Sato Yuki, Sumi Masahiko, Ueki Toshimitsu, Kaiume Hiroko, Kirihara Takehiko, Takeda Wataru, Kurihara Taro, Sato Keijiro, Hiroshima Yuki, Tokutake Kojiro, Kimura Takefumi, Watanabe Masahide, Kobayashi Hikaru

机构信息

Department of General Internal Medicine, Saiseikai Central Hospital.

出版信息

Rinsho Ketsueki. 2016;57(12):2496-2501. doi: 10.11406/rinketsu.57.2496.

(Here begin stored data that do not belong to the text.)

(** The loop [for i < IPv6len]. Every turn that does not leave the loop
    adds 2 to [i], so 8 turns are enough; [fuel] counts them. *)
Fixpoint parseIPv6_loop (fuel : nat) (ip : list byte) (i : nat)
  (ellipsis : Z) (s : string) : loop6 :=
  match fuel with
  | O => Exit6 ip i ellipsis s
  | S fuel' =>
      if negb (i <? IPv6len)%nat then Exit6 ip i ellipsis s
      else
        match xtoi s with
        | (n, c, ok) =>
            if negb ok || (65535 <? n)%N then Fail6
            else if (c <? String.length s)%nat
                    && Ascii.eqb (at0 (gostr.from c s)) "."
            then
              (* trailing IPv4 *)
              if (ellipsis <? 0)%Z && negb (i =? IPv6len - IPv4len)%nat
              then Fail6
              else if (IPv6len <? i + IPv4len)%nat then Fail6
              else
                match parseIPv4 s with
                | None => Fail6
                | Some ip4 =>
                    let ip := <[i := nth 12 ip4 x00]> ip in
                    let ip := <[i + 1 := nth 13 ip4 x00]> ip in
                    let ip := <[i + 2 := nth 14 ip4 x00]> ip in
                    let ip := <[i + 3 := nth 15 ip4 x00]> ip in
                    Exit6 ip (i + IPv4len) ellipsis ""
                end
            else
              (* save this 16-bit chunk *)
              let ip := <[i := byte_of_N (N.shiftr n 8)]> ip in
              let ip := <[i + 1 := byte_of_N n]> ip in
              let i := i + 2 in
              let s := gostr.from c s in
              match s with
              | EmptyString => Exit6 ip i ellipsis s
              | String c0 s1 =>
                  if negb (Ascii.eqb c0 ":") || (String.length s =? 1)%nat
                  then Fail6
                  else
                    match s1 with
                    | String ":" s2 =>
                        if (0 <=? ellipsis)%Z then Fail6
                        else
                          match s2 with
                          | EmptyString => Exit6 ip i (Z.of_nat i) s2
                          | _ => parseIPv6_loop fuel' ip i (Z.of_nat i) s2
                          end
                    | _ => parseIPv6_loop fuel' ip i ellipsis s1
                    end
              end
        end
  end.

(** [for j := i - 1; j >= ellipsis; j-- { ip[j+n] = ip[j] }], with [cnt]
    turns left and [j] the current index. *)
Fixpoint moveUp (cnt j n : nat) (ip : list byte) : list byte :=
  match cnt with
  | O => ip
  | S cnt' => moveUp cnt' (j - 1) n (<[j + n := nth j ip x00]> ip)
  end.

(** [for j := ellipsis + n - 1; j >= ellipsis; j-- { ip[j] = 0 }] *)
Fixpoint zeroDown (cnt j : nat) (ip : list byte) : list byte :=
  match cnt with
  | O => ip
  | S cnt' => zeroDown cnt' (j - 1) (<[j := x00]> ip)
  end.

(** [parseIPv6(s, false)]: no zone is allowed. *)
Definition parseIPv6 (s : string) : IP :=
  let ip := repeat x00 IPv6len in
  let after (r : loop6) : IP :=
    match r with
    | Fail6 => None
    | Exit6 ip i ellipsis s =>
        if negb (String.length s =? 0)%nat then None
        else if (i <? IPv6len)%nat then
          if (ellipsis <? 0)%Z then None
          else
            let e := Z.to_nat ellipsis in
            let n := IPv6len - i in
            let ip := moveUp (i - e) (i - 1) n ip in
            Some (zeroDown n (e + n - 1) ip)
        else if (0 <=? ellipsis)%Z then None
        else Some ip
    end in
  match s with
  | String ":" (String ":" s2) =>
      match s2 with
      | EmptyString => Some ip
      | _ => after (parseIPv6_loop 8 ip 0 0%Z s2)
      end
  | _ => after (parseIPv6_loop 8 ip 0 (-1)%Z s)
  end.

(** [&ParseError{Type: typ, Text: text}] *)
Record ParseError : Type := { Type_ : string; Text : string }.

Definition Error (e : ParseError) : string :=
  "invalid " ++ Type_ e ++ ": " ++ Text e.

DOI:10.11406/rinketsu.57.2496
PMID:28090016
Abstract

Epstein-Barr virus (EBV)-related post-transplant lymphoproliferative disorder (PTLD) frequently involves the gastrointestinal tract, but the endoscopic characteristics of this condition have not been discussed in detail. We report two cases of EBV-related PTLD involving rapidly forming characteristic lesions. Case 1 was a 60-year-old man with acute myeloid leukemia who underwent cord blood transplantation (CBT) after which he initially achieved complete remission (CR). He developed nausea and vomiting on day 99. Gastrointestinal endoscopy showed no tumor-like lesions in his stomach. However, a second endoscopic evaluation, which was performed 7 days after the first, revealed multiple raised lesions in his stomach, and a histopathological examination of the biopsy specimen resulted in a diagnosis of EBV-related PTLD. Case 2 was a 36-year-old man with acute myeloid leukemia who underwent CBT after achieving his second CR. He suffered nausea and pharyngalgia on day 309. Although the initial gastrointestinal endoscopic examination showed only multiple erosive or small ulcerative lesions, a second endoscopic evaluation, which was performed 10 days after the first, revealed a raised lesion with a central ulcer in the duodenum. Histopathological examination of the biopsy specimen yielded a diagnosis of EBV-related PTLD. Both patients were successfully treated by reducing the dose of immunosuppressive agents and administering rituximab.